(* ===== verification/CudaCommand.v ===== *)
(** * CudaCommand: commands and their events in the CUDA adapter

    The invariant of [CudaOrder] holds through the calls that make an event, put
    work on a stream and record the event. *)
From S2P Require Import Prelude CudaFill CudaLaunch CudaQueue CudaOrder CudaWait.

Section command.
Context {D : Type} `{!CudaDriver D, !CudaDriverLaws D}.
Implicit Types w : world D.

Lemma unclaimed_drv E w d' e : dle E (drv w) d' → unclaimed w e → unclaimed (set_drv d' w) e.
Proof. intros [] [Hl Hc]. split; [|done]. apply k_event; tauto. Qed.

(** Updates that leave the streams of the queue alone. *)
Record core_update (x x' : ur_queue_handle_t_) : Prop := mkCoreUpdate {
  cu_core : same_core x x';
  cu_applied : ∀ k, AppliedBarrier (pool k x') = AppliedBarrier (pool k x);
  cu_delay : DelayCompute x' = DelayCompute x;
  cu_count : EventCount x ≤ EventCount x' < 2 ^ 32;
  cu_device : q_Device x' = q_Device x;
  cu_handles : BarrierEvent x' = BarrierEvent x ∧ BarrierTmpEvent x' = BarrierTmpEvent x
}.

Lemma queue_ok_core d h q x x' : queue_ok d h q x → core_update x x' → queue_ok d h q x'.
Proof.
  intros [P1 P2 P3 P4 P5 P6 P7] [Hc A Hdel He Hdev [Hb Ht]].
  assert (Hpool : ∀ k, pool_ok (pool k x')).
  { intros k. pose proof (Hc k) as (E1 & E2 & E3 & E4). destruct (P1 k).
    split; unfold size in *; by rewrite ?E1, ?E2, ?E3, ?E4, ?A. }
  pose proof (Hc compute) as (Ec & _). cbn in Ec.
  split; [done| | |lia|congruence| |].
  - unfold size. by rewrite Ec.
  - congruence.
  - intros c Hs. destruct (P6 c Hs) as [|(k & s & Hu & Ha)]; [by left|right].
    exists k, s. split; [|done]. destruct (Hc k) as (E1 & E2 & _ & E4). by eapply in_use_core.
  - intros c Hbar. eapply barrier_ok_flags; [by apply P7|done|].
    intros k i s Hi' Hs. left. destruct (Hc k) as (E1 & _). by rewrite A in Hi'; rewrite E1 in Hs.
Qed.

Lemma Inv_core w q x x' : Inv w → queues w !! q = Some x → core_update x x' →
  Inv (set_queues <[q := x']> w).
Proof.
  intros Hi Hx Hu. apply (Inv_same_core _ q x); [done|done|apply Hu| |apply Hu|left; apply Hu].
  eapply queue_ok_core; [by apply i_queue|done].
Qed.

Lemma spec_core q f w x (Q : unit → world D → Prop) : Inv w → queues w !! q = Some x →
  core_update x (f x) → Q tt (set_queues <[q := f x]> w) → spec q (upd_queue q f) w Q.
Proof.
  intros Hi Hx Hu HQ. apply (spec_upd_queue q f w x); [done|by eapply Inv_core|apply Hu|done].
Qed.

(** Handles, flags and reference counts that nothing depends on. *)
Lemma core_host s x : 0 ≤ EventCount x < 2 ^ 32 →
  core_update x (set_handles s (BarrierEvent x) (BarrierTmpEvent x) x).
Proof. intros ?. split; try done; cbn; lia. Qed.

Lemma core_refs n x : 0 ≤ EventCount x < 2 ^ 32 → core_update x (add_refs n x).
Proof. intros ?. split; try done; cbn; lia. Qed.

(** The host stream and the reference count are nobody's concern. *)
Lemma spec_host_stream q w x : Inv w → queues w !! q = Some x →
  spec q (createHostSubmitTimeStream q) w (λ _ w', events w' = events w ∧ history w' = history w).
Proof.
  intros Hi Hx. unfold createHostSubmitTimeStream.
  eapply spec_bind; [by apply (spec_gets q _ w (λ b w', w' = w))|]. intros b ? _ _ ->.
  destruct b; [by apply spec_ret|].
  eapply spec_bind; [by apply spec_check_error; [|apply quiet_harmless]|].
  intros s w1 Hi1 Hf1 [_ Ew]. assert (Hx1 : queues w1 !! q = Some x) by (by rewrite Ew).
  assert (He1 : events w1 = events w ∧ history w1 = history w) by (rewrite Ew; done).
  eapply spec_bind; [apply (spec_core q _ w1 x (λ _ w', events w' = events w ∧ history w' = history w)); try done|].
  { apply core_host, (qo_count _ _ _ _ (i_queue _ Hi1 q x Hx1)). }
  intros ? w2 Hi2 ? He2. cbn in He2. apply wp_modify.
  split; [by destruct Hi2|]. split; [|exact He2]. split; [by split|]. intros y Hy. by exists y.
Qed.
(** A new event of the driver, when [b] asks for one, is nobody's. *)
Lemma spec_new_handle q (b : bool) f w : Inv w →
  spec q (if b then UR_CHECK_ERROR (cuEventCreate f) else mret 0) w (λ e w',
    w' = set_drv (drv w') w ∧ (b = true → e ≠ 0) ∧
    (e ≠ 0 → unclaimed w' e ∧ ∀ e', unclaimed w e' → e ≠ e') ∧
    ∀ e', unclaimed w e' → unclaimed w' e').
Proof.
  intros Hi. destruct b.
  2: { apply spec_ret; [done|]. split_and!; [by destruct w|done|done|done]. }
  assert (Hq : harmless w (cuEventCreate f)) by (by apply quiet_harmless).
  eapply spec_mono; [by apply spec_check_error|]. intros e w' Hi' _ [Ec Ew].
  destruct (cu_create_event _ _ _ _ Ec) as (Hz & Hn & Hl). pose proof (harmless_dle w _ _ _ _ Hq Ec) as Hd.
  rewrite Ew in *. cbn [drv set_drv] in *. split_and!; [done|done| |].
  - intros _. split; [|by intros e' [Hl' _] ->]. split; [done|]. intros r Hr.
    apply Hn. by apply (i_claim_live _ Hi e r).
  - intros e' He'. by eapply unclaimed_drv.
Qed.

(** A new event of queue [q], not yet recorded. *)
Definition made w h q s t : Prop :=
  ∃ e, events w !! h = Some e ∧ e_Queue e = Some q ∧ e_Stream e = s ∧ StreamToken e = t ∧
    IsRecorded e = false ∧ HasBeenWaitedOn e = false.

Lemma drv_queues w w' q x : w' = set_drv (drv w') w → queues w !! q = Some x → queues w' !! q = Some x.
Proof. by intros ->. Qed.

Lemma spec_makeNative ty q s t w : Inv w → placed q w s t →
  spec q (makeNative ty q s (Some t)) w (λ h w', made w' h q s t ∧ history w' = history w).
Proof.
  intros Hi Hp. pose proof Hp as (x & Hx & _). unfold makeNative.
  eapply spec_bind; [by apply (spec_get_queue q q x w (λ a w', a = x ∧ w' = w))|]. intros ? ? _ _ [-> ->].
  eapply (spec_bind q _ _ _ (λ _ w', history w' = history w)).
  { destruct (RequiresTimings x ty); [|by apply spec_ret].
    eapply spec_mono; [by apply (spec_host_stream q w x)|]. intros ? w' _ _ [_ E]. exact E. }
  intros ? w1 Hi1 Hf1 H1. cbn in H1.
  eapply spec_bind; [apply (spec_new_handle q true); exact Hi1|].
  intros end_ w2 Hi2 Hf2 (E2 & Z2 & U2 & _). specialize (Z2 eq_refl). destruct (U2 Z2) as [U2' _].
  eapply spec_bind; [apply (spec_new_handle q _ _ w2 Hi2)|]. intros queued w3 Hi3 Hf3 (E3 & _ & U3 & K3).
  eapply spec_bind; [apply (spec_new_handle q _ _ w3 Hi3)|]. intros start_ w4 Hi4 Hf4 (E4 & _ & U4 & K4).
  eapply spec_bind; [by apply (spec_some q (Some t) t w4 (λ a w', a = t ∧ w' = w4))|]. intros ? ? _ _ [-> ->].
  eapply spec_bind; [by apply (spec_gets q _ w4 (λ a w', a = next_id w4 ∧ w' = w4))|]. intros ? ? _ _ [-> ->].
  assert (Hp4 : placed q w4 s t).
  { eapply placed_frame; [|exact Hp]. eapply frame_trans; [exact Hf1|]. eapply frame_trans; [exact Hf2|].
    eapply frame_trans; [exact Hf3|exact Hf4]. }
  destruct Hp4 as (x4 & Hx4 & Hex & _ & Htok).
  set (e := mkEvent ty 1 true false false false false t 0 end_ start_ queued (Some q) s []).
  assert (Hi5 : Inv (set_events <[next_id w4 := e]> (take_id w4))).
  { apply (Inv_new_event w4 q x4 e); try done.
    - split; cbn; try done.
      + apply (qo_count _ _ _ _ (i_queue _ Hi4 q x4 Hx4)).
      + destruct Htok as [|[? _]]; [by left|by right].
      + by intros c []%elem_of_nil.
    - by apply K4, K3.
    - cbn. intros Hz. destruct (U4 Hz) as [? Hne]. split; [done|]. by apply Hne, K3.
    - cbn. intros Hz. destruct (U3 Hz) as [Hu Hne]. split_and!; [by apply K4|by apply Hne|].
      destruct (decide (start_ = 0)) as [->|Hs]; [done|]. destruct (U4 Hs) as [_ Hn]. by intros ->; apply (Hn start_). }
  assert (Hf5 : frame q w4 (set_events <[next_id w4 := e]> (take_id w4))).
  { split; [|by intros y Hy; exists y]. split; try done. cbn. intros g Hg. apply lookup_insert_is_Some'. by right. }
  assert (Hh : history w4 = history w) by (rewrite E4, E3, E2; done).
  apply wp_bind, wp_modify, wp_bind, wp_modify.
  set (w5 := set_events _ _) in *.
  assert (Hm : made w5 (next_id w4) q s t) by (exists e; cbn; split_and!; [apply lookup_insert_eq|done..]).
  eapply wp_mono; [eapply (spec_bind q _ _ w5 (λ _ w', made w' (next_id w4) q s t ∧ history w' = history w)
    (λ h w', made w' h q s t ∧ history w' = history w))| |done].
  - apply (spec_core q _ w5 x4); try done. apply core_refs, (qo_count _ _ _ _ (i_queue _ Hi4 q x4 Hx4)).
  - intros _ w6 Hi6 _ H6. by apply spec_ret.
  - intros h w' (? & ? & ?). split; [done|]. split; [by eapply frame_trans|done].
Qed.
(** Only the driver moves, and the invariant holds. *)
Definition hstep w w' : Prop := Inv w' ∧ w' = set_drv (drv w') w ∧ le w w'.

------------------------------

EXERCISE REQUIREMENTS -
Write out exactly the lines above from the line with "Lemma unclaimed_drv E" through the line with "(** Updates that", both of them included, and leave out all other lines.

OUTPUT BELOW -
Lemma unclaimed_drv E w d' e : dle E (drv w) d' → unclaimed w e → unclaimed (set_drv d' w) e.
Proof. intros [] [Hl Hc]. split; [|done]. apply k_event; tauto. Qed.

(** Updates that leave the streams of the queue alone. *)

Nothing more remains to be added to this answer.